Currently, bullet-proof vests (soft or flexible composite armor used for body protection) are usually made from high stiffness and toughness, woven or laminated, polymeric fibers stacked in a number of layers. Upon impact of the striking bullet, the fabric material absorbs the energy by stretching of the fibers allowing the dispersion of the load over a large area throughout the material. This process slows down the bullet and ultimately stops it from penetrating into the wearers body. In case of polymer matrix composites (PMCs), the ability of a fiber to deform is severely restricted due to the presence of surrounding resin, and therefore, the energy absorption capacity can reduced. The main failure mechanisms in PMCs under ballistic impact are straining of fiber and fracture, delamination and shear deformation in the resin matrix. Carbon nanotube (CNT) is an ideal candidate material for bulletproof vests due to its unique combination of exceptionally high elastic modulus and high yield strain. A Young's modulus of about 1000 GPa, strength ranging between 13-53 GPa, and strain at tensile failure predicted to be as high as 16% typically characterize CNTs. Given that the specific gravity of CNT is about 1.4 g/cm3, estimates of the ballistic performance parameter can range between 2708 m/s and 4326 m/s.

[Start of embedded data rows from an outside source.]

(* ===== verification/Hits.v ===== *)
(** * Hits: results of a query, and their fusion ([src/src/model.rs], [src/src/fuse.rs])

    The data every query path produces, and reciprocal rank fusion: a
    [HashMap] keyed by document accumulates what each leg contributes, and is
    then sorted.  The iteration order of the map is a parameter; the result
    does not depend on it. *)
From S2P Require Import Prelude Floats Model Sort.

(** ** Hits and the options that shape a ranking *)

Record LegScore := { ls_rank : nat; ls_score : f32 }.
Record Expansion := { ex_matched : nat; ex_scored : nat }.
Record ClauseScore := { cs_field : rstring; cs_score : f32; cs_expansion : option Expansion }.
Record Fragment := { fr_text : rstring; fr_spans : list (nat * nat) }.
Record Highlight := { hl_field : rstring; hl_fragments : list Fragment }.
Record Annotations := {
  an_vector : option LegScore;
  an_text : option LegScore;
  an_clauses : list ClauseScore;
  an_highlights : list Highlight
}.

Record Hit := {
  h_collection : rstring;
  h_id : rstring;
  h_score : f32;
  h_attrs : attrs_map;
  h_annotations : option Annotations;
  h_context : option rstring
}.

Definition Hit_new (collection id : rstring) (score : f32) (attrs : attrs_map) : Hit :=
  {| h_collection := collection; h_id := id; h_score := score; h_attrs := attrs;
     h_annotations := None; h_context := None |}.
Definition set_context (c : option rstring) (h : Hit) : Hit :=
  {| h_collection := h_collection h; h_id := h_id h; h_score := h_score h; h_attrs := h_attrs h;
     h_annotations := h_annotations h; h_context := c |}.

Definition hit_key (h : Hit) : rstring * rstring := (h_collection h, h_id h).

Inductive Projection := PrAll | PrInclude (keys : list rstring) | PrExclude (keys : list rstring).

Definition projection_apply (p : Projection) (attrs : attrs_map) : attrs_map :=
  match p with
  | PrAll => attrs
  | PrInclude keys => list_to_map (omap (fun k => (fun v => (k, v)) <$> attrs !! k) keys)
  | PrExclude keys => filter (fun kv => kv.1 ∉ keys) attrs
  end.

Inductive Pool := PoolMax | PoolSum.

Record LimitPer := { lp_field : rstring; lp_max : nat }.

Record Expand := {
  e_parent_field : rstring;
  e_index_field : rstring;
  e_text_field : rstring;
  e_radius : N
}.

Definition META_TEXT : rstring := lit "nidus.text".
Definition META_PARENT_ID : rstring := lit "nidus.parent_id".
Definition META_CHUNK_INDEX : rstring := lit "nidus.chunk_index".
Definition META_CHAR_START : rstring := lit "nidus.char_start".

Definition Expand_new (radius : N) : Expand :=
  {| e_parent_field := META_PARENT_ID; e_index_field := META_CHUNK_INDEX; e_text_field := META_TEXT;
     e_radius := radius |}.

Record OrderBy := { ob_field : rstring; ob_descending : bool }.

Record Decay := {
  d_field : rstring;
  d_origin : Z;
  d_scale : Z;
  d_decay : f32;
  d_lambda : f32;
  d_missing : f32;
  d_count_field : option rstring;
  d_count_scale : f32;
  d_count_lambda : f32
}.
Inductive RankBy := RankDecay (d : Decay).

Record RerankOpts := { ro_overscan : nat; ro_text_attr : rstring }.

Record SearchOpts := {
  so_top_k : nat;
  so_offset : nat;
  so_filter : Filter;
  so_min_score : option f32;
  so_exact : bool;
  so_projection : Projection;
  so_explain : bool;
  so_plan : bool;
  so_rank_by : option RankBy;
  so_limit_per : option LimitPer;
  so_diversity : option f32;
  so_rerank : option RerankOpts;
  so_expand : option Expand;
  so_names : list rstring;
  so_name_weights : gmap rstring f32;
  so_pool : Pool
}.

Record ListOpts := {
  lo_offset : nat;
  lo_limit : nat;
  lo_filter : Filter;
  lo_projection : Projection;
  lo_order_by : option OrderBy
}.

(** ** Reciprocal rank fusion *)

Abbreviation LegScores := (list (option (nat * f32))) (only parsing).

Record FusionLeg := { fl_hits : list Hit; fl_weight : f32 }.
Definition FusionLeg_new (hits : list Hit) : FusionLeg := {| fl_hits := hits; fl_weight := f32_one |}.
Definition FusionLeg_weight (w : f32) (l : FusionLeg) : FusionLeg :=
  {| fl_hits := fl_hits l; fl_weight := w |}.

Record Acc := { acc_score : f32; acc_attrs : attrs_map; acc_legs : LegScores }.

Definition contribution (weight rrf_k : f32) (rank : nat) : f32 :=
  f32_mul weight (f32_div f32_one (f32_add (f32_add rrf_k (f32_of_Z (Z.of_nat rank))) f32_one)).

(** One hit of leg [leg_idx]. *)
Definition fuse_hit (leg_count leg_idx : nat) (weight rrf_k : f32)
    (fused : gmap (rstring * rstring) Acc) (rh : nat * Hit) : gmap (rstring * rstring) Acc :=
  let '(rank, h) := rh in
  let e := default {| acc_score := f32_zero; acc_attrs := h_attrs h;
                      acc_legs := replicate leg_count None |} (fused !! hit_key h) in
  <[hit_key h := {| acc_score := f32_add (acc_score e) (contribution weight rrf_k rank);
                    acc_attrs := acc_attrs e;
                    acc_legs := <[leg_idx := Some (rank, h_score h)]> (acc_legs e) |}]> fused.

Definition fuse_leg (leg_count : nat) (rrf_k : f32) (fused : gmap (rstring * rstring) Acc)
    (il : nat * FusionLeg) : gmap (rstring * rstring) Acc :=
  foldl (fuse_hit leg_count il.1 (fl_weight il.2) rrf_k) fused (imap pair (fl_hits il.2)).

Definition fused_cmp : Hit * LegScores -> Hit * LegScores -> comparison :=
  cmp_then (cmp_on (fun a => h_score a.1) score_desc)
    (cmp_then (cmp_on (fun a => h_collection a.1) str_cmp) (cmp_on (fun a => h_id a.1) str_cmp)).

Section fuse.
(** The iteration order of the map. *)
Context (order : list ((rstring * rstring) * Acc) -> list ((rstring * rstring) * Acc)).

Definition rrf_fuse (legs : list FusionLeg) (rrf_k : f32) : list (Hit * LegScores) :=
  let fused := foldl (fuse_leg (length legs) rrf_k) ∅ (imap pair legs) in
  sort_by fused_cmp
    (map (fun ka => (Hit_new ka.1.1 ka.1.2 (acc_score ka.2) (acc_attrs ka.2), acc_legs ka.2))
      (order (map_to_list fused))).
End fuse.

(** ** Fusion, document by document *)

(** Rank and hit of a document in a leg. *)
Definition leg_rank (key : rstring * rstring) (leg : FusionLeg) : option (nat * Hit) :=
  list_find (fun h => hit_key h = key) (fl_hits leg).

Definition doc_legs (key : rstring * rstring) (legs : list FusionLeg) : LegScores :=
  map (fun leg => (fun rh : nat * Hit => (rh.1, h_score rh.2)) <$> leg_rank key leg) legs.
Definition doc_score (key : rstring * rstring) (rrf_k : f32) (legs : list FusionLeg) : f32 :=
  foldl f32_add f32_zero
    (omap (fun leg => (fun rh : nat * Hit => contribution (fl_weight leg) rrf_k rh.1)
                        <$> leg_rank key leg) legs).
Definition doc_attrs (key : rstring * rstring) (legs : list FusionLeg) : attrs_map :=
  default ∅ (head (omap (fun leg => (fun rh : nat * Hit => h_attrs rh.2) <$> leg_rank key leg) legs)).
(* ===== verification/Aggregate.v ===== *)
(** * Aggregate: counts, sums and per-value caps ([src/src/store/aggregate.rs])

    One pass over the live documents accumulates totals and groups;
    [cap_per_value] thins a ranking.  The order in which a [HashMap] yields
    its keys is [HashOrder]. *)
From S2P Require Import Prelude Floats Model TextPred Filter Sort Hits Manifest Lease Replay Store.

Local Open Scope Z_scope.

Record AggregateOpts := {
  ao_filter : Filter;
  ao_sum : list rstring;
  ao_group_by : option rstring
}.
Record Group := { g_value : option Value; g_count : N; g_sums : gmap rstring Value }.
Record Aggregation := {
  ag_count : N;
  ag_sums : gmap rstring Value;
  ag_groups : list Group;
  ag_groups_truncated : bool
}.

Definition LIMIT_PER_OVERFETCH : nat := 8.
Definition MAX_GROUPS : nat := 100 * 100.

Inductive cap_error := CapNoField | CapZero.
Definition limit_per_validate (limit_per : option LimitPer) : result cap_error unit :=
  match limit_per with
  | None => Ok tt
  | Some cap =>
      if bool_decide (lp_field cap = []) then Err CapNoField
      else if (lp_max cap =? 0)%nat then Err CapZero else Ok tt
  end.

Definition validate_group_by (group_by : option rstring) : result cap_error unit :=
  if bool_decide (group_by = Some []) then Err CapNoField else Ok tt.

(** ** Group keys *)

(** [i64] and [u64] in a format string. *)
Definition i64_to_string (z : Z) : rstring :=
  if z <? 0 then lit "-" ++ u64_to_string (Z.to_N (- z)) else u64_to_string (Z.to_N z).

Definition hex_digit (d : Z) : char := Z.to_N (if d <? 10 then 48 + d else 87 + d).
(** [{:016x}], [n] digits. *)
Fixpoint hex_digits (n : nat) (z : Z) : rstring :=
  match n with O => [] | S n' => hex_digits n' (z / 16) ++ [hex_digit (z mod 16)] end.

(** [items.join(sep)]. *)
Fixpoint join_with (sep : rstring) (l : list rstring) : rstring :=
  match l with
  | [] => []
  | [x] => x
  | x :: l' => x ++ sep ++ join_with sep l'
  end.

Definition NUL : char := 0%N.

Definition group_key (v : option Value) : rstring :=
  match v with
  | None => NUL :: lit "missing"
  | Some VNull => NUL :: lit "null"
  | Some (VStr s) => lit "s" ++ s
  | Some (VInt i) => lit "i" ++ i64_to_string i
  | Some (VBool b) => lit "b" ++ (if b then lit "true" else lit "false")
  | Some (VFloat f) => lit "f" ++ hex_digits 16 f
  | Some (VDateTime t) => lit "t" ++ i64_to_string t
  | Some (VList items) => lit "l" ++ join_with [NUL] items
  end.

(** ** Accumulators *)

Definition f64_add := f_add 52 11.
Definition f64_zero : f64 := 0.

(** Count, and per sum field: the integers exactly ([i128]), the floats, and
    whether there was one. *)
Record GAcc := { ga_count : N; ga_sums : list (Z * f64 * bool) }.

Definition GAcc_new (fields : nat) : GAcc :=
  {| ga_count := 0; ga_sums := replicate fields (0, f64_zero, false) |}.

Definition add_slot (attrs : attrs_map) (slot : Z * f64 * bool) (field : rstring) : Z * f64 * bool :=
  match attrs !! field with
  | Some (VInt n) => (slot.1.1 + n, slot.1.2, slot.2)
  | Some (VFloat f) => (slot.1.1, f64_add slot.1.2 f, true)
  | _ => slot
  end.

Definition gacc_add (attrs : attrs_map) (fields : list rstring) (a : GAcc) : GAcc :=
  {| ga_count := ga_count a + 1; ga_sums := zip_with (add_slot attrs) (ga_sums a) fields |}.

Definition finish_slot (slot : Z * f64 * bool) : Value :=
  let '(ints, floats, saw_float) := slot in
  if saw_float then VFloat (f64_add (f64_of_Z ints) floats)
  else if (i64_min <=? ints) && (ints <=? i64_max) then VInt ints else VFloat (f64_of_Z ints).

Definition gacc_finish (fields : list rstring) (a : GAcc) : gmap rstring Value :=
  foldl (fun m fs => <[fs.1 := finish_slot fs.2]> m) ∅ (zip fields (ga_sums a)).

(** ** The pass *)

Record Pass := {
  pa_total : GAcc;
  pa_groups : gmap rstring (option Value * GAcc);
  pa_truncated : bool
}.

If one compares these values with those for other fibers suitable for ballistic applications, the enormous potential of CNTs as a candidate material for bullet-proof armor system is quite evident. Recently CNTs and graphene have been incorporated into soft body armor vests with the aim of improving their ballistic performance. The results show that carbon-based nanomaterials are promising materials for the design of the new generation of soft body armor. Therefore, the aim of this work is to develop novel ballistic soft body armor composites by incorporating multiwall CNTs and graphene into the armor fabrics. Mechanical characterization of the developed composite will be carried out along with assembling the modified fabrics for ballistic testing to unravel the improvement attained from the modification.